**What the task asks**
From the line with "revert bits limbs." through the line with "set (shift := if", inclusive, return each line of the data below exactly and leave the rest out.

── Data records

Lemma B_bits n : B ^ Z.of_nat n <= 2 ^ Z.of_nat (30 * n).
Proof.
  rewrite Nat2Z.inj_mul, Z.pow_mul_r by lia. apply Z.pow_le_mono_l. pose proof B_val. lia.
Qed.

Lemma gcdCanonicalDecimal_spec a b :
  0 <= a -> 0 <= b -> gcdCanonicalDecimal (FormatUint a) (FormatUint b) = FormatUint (Z.gcd a b).
Proof.
  intros Ha Hb. unfold gcdCanonicalDecimal. case_decide as Hz.
  { apply FormatUint_zero_iff in Hz; [|done]. subst. rewrite Z.gcd_0_r. f_equal. lia. }
  rewrite FormatUint_zero_iff in Hz by done.
  destruct (_ || _) eqn:E1.
  { apply orb_true_iff in E1 as [E1|E1]; apply bool_decide_eq_true, FormatUint_one_iff in E1;
      try done; subst; [by rewrite Z.gcd_1_r|by rewrite Z.gcd_1_l]. }
  destruct (gcd_parsed _ _) as [g|] eqn:E2; [by apply gcd_parsed_spec|].
  destruct (decimalLimbs_Format a Ha) as [Ca Va]. destruct (decimalLimbs_Format b Hb) as [Cb Vb].
  set (la := decimalLimbs (FormatUint a)) in *. set (lb := decimalLimbs (FormatUint b)) in *. cbn zeta.
  pose proof (gcd_limbs_spec (30 * length lb) la lb (2 * (30 * length lb) + 1) Ca Cb) as Hg.
  pose proof (lval_bound lb (proj1 Cb)). pose proof (B_bits (length lb)).
  specialize (Hg ltac:(lia) ltac:(lia)). rewrite Va, Vb in Hg.
  destruct (gcd_limbs _ la lb) as [u d]. destruct Hg as ((Oku & Nu & _) & (Okd & _ & _) & Ld & Hg).
  destruct d as [|x [|? ?]]; try done. change ([x] !!! 0%nat) with x.
  pose proof (Forall_inv Okd) as Hx. assert (lval [x] = x) as Ex by (cbn [lval]; lia).
  rewrite Ex in Hg. destruct (x =? 0) eqn:E0; breflect.
  - rewrite formatDecimalLimbs_spec by done. f_equal. rewrite E0, Z.gcd_0_r in Hg.
    pose proof (lval_bound u Oku). lia.
  - unfold limb in Hx. rewrite rem_limbs_spec by (done || lia).
    pose proof (Z.mod_pos_bound (lval u) x ltac:(lia)). pose proof B_val.
    rewrite gcd_uint64_64, gcd_step by lia. by rewrite Hg.
Qed.

(** ** Lemmas: powers of two *)

Lemma pow2_loop_spec fuel bits limbs :
  limbs_ok limbs -> limbs <> [] -> 0 <= bits <= Z.of_nat fuel ->
  limbs_ok (pow2_loop fuel bits limbs) /\ pow2_loop fuel bits limbs <> [] /\
  lval (pow2_loop fuel bits limbs) = 2 ^ bits * lval limbs.
Proof.
  revert bits limbs. induction fuel as [|fuel IH]; intros bits limbs Hl Hne Hb; cbn [pow2_loop].
  { assert (bits = 0) as -> by lia. split; [done|]. split; [done|]. rewrite Z.pow_0_r. lia. }
  destruct (0 <? bits) eqn:E; breflect.
  2: { assert (bits = 0) as -> by lia. split; [done|]. split; [done|]. rewrite Z.pow_0_r. lia. }
  set (shift := if 29 <? bits then 29 else bits).
  assert (1 <= shift <= 29 /\ shift <= bits) as Hs by (unfold shift; destruct (29 <? bits) eqn:?; breflect; lia).
  assert (2 ^ shift <= 2 ^ 29) by (apply Z.pow_le_mono_r; lia).
  assert (0 < 2 ^ shift) by (apply Z.pow_pos_nonneg; lia).
  rewrite Z.shiftl_1_l. rewrite u64_id by lia. pose proof B_val as HB.
  pose proof (scale_limbs_spec limbs (2 ^ shift) 0 Hl ltac:(lia) ltac:(lia)) as Hsc.
  destruct (scale_limbs limbs (2 ^ shift) 0) as [out co]. destruct Hsc as (Ok & L & Hco & V).
  assert (out <> []) by (destruct out, limbs; done).
  assert (2 ^ bits = 2 ^ (bits - shift) * 2 ^ shift) as ->.
  { rewrite <- Z.pow_add_r by lia. f_equal. lia. }
  destruct (co =? 0) eqn:Ec; breflect.
  - destruct (IH (bits - shift) out) as (Ok' & Ne' & V'); try done; [lia|].
    split; [done|]. split; [done|]. rewrite V'. subst. nia.
  - destruct (IH (bits - shift) (out ++ [co])) as (Ok' & Ne' & V').
    + apply Forall_app. split; [done|]. constructor; [unfold limb; lia|constructor].
    + by destruct out.
    + lia.
    + split; [done|]. split; [done|]. rewrite V', lval_snoc, L. rewrite V. lia.
Qed.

────

**Response to this task**
  revert bits limbs. induction fuel as [|fuel IH]; intros bits limbs Hl Hne Hb; cbn [pow2_loop].
  { assert (bits = 0) as -> by lia. split; [done|]. split; [done|]. rewrite Z.pow_0_r. lia. }
  destruct (0 <? bits) eqn:E; breflect.
  2: { assert (bits = 0) as -> by lia. split; [done|]. split; [done|]. rewrite Z.pow_0_r. lia. }
  set (shift := if 29 <? bits then 29 else bits).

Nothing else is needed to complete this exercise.